#### [WHAT YOU ARE ASKED TO DO]
All that should appear is the run of lines from the one containing "apply (proj1 (proj2 (malformed_version_aborts" through the end of the records, each repeated exactly.

#### [DATA SHOWN]
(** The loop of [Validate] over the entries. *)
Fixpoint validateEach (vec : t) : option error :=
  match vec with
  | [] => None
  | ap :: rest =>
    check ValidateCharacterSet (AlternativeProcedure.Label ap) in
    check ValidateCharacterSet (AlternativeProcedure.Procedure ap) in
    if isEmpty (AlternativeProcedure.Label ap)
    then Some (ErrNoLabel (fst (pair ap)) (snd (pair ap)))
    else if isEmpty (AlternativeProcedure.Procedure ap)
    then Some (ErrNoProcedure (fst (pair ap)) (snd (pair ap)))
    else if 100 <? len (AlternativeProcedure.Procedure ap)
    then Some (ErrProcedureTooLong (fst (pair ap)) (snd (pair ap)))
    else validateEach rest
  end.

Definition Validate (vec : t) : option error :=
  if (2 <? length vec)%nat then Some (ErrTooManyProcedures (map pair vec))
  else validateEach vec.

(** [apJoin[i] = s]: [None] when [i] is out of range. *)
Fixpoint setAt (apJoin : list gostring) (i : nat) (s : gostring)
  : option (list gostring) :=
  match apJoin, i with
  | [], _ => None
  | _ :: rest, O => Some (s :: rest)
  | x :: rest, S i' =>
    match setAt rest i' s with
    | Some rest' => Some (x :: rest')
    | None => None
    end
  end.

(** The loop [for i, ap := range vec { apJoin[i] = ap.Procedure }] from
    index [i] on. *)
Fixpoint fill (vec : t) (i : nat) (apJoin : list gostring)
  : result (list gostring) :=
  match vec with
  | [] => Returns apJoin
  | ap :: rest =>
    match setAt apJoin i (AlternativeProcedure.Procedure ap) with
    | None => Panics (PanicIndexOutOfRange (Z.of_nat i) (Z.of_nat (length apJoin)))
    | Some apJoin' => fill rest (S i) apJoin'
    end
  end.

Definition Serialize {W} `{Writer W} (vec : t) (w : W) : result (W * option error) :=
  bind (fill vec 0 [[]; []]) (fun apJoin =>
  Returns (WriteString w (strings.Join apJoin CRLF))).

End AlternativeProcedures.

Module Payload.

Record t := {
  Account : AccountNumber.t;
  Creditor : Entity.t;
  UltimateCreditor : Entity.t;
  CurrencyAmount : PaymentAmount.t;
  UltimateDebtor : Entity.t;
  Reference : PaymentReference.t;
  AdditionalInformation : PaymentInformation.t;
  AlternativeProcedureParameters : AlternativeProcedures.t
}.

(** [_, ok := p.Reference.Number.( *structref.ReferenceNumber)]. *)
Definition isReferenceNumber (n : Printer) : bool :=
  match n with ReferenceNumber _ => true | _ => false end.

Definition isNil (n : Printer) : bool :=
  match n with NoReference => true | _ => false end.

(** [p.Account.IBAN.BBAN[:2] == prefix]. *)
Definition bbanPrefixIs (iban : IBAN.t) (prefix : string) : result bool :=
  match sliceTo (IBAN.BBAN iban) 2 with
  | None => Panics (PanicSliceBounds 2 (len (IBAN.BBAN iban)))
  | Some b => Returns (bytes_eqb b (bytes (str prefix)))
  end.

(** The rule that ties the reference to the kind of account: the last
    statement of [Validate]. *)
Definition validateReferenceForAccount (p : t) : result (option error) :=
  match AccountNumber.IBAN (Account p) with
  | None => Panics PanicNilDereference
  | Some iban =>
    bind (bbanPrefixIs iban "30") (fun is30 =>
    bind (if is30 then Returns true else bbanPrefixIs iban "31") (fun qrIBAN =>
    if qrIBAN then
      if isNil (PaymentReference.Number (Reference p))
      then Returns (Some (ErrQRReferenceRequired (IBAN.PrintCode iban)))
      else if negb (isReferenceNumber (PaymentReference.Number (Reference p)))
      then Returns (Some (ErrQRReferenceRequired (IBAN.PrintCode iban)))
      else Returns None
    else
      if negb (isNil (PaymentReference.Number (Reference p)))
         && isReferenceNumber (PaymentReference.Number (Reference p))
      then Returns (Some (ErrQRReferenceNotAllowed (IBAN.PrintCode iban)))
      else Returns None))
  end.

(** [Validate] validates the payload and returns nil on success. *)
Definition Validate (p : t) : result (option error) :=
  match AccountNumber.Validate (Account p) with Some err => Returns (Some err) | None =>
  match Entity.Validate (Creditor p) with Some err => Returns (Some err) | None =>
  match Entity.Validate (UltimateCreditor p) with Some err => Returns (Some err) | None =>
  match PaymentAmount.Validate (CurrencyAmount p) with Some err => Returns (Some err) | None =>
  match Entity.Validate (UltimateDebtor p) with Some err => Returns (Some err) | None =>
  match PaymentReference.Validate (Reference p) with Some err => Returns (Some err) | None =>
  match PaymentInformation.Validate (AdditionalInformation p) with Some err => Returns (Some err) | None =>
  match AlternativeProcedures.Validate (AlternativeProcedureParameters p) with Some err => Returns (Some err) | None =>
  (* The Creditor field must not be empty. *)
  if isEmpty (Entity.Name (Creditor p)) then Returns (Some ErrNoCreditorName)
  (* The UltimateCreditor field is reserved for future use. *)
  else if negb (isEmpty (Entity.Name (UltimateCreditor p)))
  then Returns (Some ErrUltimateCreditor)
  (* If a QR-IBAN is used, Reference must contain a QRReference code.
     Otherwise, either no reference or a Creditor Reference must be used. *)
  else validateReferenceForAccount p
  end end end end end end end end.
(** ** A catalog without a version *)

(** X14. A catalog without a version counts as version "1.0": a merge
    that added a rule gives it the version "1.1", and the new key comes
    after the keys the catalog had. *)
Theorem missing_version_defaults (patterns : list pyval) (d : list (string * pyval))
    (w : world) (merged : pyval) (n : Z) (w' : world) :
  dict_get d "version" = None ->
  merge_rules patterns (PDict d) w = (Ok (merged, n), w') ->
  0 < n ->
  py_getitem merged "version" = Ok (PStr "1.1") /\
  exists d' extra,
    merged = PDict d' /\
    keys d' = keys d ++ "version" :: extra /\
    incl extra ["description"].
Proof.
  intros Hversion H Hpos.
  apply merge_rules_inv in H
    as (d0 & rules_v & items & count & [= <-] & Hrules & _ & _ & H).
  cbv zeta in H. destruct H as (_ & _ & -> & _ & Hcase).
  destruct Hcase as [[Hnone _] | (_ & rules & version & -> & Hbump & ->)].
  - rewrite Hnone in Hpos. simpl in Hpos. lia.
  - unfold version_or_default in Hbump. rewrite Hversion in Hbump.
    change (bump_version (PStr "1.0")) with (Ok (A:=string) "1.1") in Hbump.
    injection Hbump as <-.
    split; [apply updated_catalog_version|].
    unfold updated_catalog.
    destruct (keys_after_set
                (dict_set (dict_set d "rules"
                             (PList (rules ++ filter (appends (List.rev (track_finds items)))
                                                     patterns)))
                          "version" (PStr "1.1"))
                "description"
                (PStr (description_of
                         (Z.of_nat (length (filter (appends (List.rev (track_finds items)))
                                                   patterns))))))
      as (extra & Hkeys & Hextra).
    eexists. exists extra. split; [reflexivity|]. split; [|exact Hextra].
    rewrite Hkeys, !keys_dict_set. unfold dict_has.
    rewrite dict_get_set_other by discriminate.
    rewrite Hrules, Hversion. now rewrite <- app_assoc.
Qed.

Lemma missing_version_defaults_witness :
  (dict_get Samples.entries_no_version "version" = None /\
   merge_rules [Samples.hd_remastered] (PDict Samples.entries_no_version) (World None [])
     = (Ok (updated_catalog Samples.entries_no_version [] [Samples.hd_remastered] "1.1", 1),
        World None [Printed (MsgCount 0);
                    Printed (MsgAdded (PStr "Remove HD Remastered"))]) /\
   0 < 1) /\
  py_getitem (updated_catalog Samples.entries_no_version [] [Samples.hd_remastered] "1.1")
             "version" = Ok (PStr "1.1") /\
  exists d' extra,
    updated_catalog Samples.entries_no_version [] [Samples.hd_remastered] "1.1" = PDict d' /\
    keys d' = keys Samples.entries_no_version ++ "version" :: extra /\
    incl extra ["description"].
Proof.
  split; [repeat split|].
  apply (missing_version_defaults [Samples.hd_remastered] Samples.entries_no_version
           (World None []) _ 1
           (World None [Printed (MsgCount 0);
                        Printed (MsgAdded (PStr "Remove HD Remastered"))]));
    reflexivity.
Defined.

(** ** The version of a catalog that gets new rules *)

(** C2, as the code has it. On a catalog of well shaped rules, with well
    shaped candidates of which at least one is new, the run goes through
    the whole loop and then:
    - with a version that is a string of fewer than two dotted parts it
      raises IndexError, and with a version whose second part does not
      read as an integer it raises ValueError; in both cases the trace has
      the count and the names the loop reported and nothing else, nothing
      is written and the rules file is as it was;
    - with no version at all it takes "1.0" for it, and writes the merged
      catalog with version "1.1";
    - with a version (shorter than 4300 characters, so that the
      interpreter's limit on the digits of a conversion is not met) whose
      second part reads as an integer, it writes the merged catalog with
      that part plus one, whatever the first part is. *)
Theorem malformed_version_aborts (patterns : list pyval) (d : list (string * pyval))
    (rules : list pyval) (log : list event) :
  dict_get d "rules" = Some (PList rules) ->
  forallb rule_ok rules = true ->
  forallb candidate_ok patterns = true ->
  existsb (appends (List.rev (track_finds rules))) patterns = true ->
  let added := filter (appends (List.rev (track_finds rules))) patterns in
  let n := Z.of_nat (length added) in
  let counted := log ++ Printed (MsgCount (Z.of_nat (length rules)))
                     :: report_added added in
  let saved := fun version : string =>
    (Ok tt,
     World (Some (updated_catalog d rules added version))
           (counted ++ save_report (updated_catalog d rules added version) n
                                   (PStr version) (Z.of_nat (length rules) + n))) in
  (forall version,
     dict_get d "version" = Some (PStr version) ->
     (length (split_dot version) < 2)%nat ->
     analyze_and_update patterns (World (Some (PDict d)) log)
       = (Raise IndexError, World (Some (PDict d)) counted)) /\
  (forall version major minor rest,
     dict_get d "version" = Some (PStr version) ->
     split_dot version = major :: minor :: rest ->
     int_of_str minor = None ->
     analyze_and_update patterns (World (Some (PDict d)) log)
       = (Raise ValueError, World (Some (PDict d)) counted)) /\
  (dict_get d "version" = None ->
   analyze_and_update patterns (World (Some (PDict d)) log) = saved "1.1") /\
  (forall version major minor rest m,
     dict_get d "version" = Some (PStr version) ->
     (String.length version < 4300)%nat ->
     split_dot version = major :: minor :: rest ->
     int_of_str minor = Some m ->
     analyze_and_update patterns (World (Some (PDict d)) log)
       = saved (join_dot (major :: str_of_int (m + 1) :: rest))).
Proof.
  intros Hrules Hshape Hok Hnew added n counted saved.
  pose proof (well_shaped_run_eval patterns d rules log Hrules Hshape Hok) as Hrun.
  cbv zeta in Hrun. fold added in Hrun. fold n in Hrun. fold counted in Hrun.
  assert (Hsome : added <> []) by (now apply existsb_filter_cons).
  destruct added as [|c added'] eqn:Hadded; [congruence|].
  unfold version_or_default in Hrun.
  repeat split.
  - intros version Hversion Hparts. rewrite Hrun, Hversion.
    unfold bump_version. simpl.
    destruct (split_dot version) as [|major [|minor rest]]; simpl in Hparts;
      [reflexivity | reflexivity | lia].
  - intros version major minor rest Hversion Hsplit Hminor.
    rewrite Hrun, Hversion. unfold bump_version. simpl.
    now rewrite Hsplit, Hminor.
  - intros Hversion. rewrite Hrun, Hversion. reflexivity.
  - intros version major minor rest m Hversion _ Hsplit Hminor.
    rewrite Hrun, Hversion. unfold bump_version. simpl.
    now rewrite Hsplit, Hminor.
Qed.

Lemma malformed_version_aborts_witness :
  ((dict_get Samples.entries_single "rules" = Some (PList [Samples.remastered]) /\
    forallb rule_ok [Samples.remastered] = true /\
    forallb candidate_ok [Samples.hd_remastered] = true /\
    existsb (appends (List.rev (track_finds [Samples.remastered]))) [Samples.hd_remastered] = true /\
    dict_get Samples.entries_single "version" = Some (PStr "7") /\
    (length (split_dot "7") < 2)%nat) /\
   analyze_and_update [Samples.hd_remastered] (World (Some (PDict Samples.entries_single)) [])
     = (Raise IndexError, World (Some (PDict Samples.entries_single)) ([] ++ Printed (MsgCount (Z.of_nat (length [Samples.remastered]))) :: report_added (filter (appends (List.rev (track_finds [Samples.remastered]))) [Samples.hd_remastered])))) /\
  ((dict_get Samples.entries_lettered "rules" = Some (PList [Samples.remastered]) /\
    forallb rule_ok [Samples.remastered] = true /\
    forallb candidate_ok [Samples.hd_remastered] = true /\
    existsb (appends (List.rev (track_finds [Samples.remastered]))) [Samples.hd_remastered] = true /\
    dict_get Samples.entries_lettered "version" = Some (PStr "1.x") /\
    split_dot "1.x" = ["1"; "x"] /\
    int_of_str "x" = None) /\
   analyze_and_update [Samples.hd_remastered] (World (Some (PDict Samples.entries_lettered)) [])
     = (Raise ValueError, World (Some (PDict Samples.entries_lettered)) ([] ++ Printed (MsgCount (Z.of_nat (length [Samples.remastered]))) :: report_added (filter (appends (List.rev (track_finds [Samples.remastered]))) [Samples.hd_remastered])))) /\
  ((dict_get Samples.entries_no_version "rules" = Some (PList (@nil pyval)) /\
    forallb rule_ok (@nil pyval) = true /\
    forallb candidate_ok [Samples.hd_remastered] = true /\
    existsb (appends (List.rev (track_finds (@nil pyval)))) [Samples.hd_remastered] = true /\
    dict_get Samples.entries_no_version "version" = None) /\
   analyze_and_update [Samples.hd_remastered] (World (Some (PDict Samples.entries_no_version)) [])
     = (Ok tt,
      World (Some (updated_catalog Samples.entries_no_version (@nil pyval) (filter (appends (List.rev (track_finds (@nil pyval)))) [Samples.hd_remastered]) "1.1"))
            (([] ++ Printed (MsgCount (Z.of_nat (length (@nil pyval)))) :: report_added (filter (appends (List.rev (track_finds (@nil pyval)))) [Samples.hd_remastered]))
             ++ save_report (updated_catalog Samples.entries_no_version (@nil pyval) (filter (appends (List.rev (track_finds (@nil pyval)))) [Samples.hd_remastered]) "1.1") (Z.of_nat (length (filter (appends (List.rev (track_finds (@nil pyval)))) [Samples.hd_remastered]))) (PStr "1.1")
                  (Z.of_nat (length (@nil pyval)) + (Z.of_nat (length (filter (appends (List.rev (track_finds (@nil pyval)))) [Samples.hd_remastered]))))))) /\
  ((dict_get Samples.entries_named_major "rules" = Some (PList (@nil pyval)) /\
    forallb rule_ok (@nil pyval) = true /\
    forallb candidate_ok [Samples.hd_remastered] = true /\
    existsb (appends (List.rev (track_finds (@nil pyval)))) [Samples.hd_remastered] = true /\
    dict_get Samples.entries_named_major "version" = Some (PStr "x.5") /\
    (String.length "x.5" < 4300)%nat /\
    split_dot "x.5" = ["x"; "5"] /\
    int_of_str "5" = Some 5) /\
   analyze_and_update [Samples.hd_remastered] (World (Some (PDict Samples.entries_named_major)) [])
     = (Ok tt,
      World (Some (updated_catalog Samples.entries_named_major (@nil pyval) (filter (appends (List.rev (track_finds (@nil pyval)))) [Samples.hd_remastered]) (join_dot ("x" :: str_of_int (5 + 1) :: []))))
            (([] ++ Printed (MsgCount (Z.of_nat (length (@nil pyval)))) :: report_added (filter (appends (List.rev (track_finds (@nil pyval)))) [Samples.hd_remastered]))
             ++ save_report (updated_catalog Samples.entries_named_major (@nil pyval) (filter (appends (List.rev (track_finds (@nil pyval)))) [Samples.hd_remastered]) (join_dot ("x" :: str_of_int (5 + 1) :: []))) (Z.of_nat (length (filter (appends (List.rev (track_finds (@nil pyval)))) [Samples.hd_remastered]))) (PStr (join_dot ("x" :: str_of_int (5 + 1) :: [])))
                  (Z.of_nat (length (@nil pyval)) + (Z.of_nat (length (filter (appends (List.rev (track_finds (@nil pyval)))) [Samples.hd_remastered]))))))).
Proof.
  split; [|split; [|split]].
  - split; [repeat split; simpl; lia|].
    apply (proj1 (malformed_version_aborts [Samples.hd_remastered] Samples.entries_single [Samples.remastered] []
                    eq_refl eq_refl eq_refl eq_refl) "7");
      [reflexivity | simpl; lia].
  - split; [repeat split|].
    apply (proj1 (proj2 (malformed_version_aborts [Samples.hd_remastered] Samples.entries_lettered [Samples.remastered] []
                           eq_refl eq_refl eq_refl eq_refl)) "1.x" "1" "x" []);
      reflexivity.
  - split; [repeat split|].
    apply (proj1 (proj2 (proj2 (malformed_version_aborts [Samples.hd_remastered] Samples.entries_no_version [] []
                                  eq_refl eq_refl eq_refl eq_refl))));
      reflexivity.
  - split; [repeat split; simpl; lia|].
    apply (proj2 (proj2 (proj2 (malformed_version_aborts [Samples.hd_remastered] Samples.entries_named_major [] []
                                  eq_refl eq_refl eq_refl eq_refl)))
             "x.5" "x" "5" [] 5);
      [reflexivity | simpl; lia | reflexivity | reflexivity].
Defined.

#### [FINISHED EXERCISE]
    apply (proj1 (proj2 (malformed_version_aborts [Samples.hd_remastered] Samples.entries_lettered [Samples.remastered] []
                           eq_refl eq_refl eq_refl eq_refl)) "1.x" "1" "x" []);
      reflexivity.
  - split; [repeat split|].
    apply (proj1 (proj2 (proj2 (malformed_version_aborts [Samples.hd_remastered] Samples.entries_no_version [] []
                                  eq_refl eq_refl eq_refl eq_refl))));
      reflexivity.
  - split; [repeat split; simpl; lia|].
    apply (proj2 (proj2 (proj2 (malformed_version_aborts [Samples.hd_remastered] Samples.entries_named_major [] []
                                  eq_refl eq_refl eq_refl eq_refl)))
             "x.5" "x" "5" [] 5);
      [reflexivity | simpl; lia | reflexivity | reflexivity].
Defined.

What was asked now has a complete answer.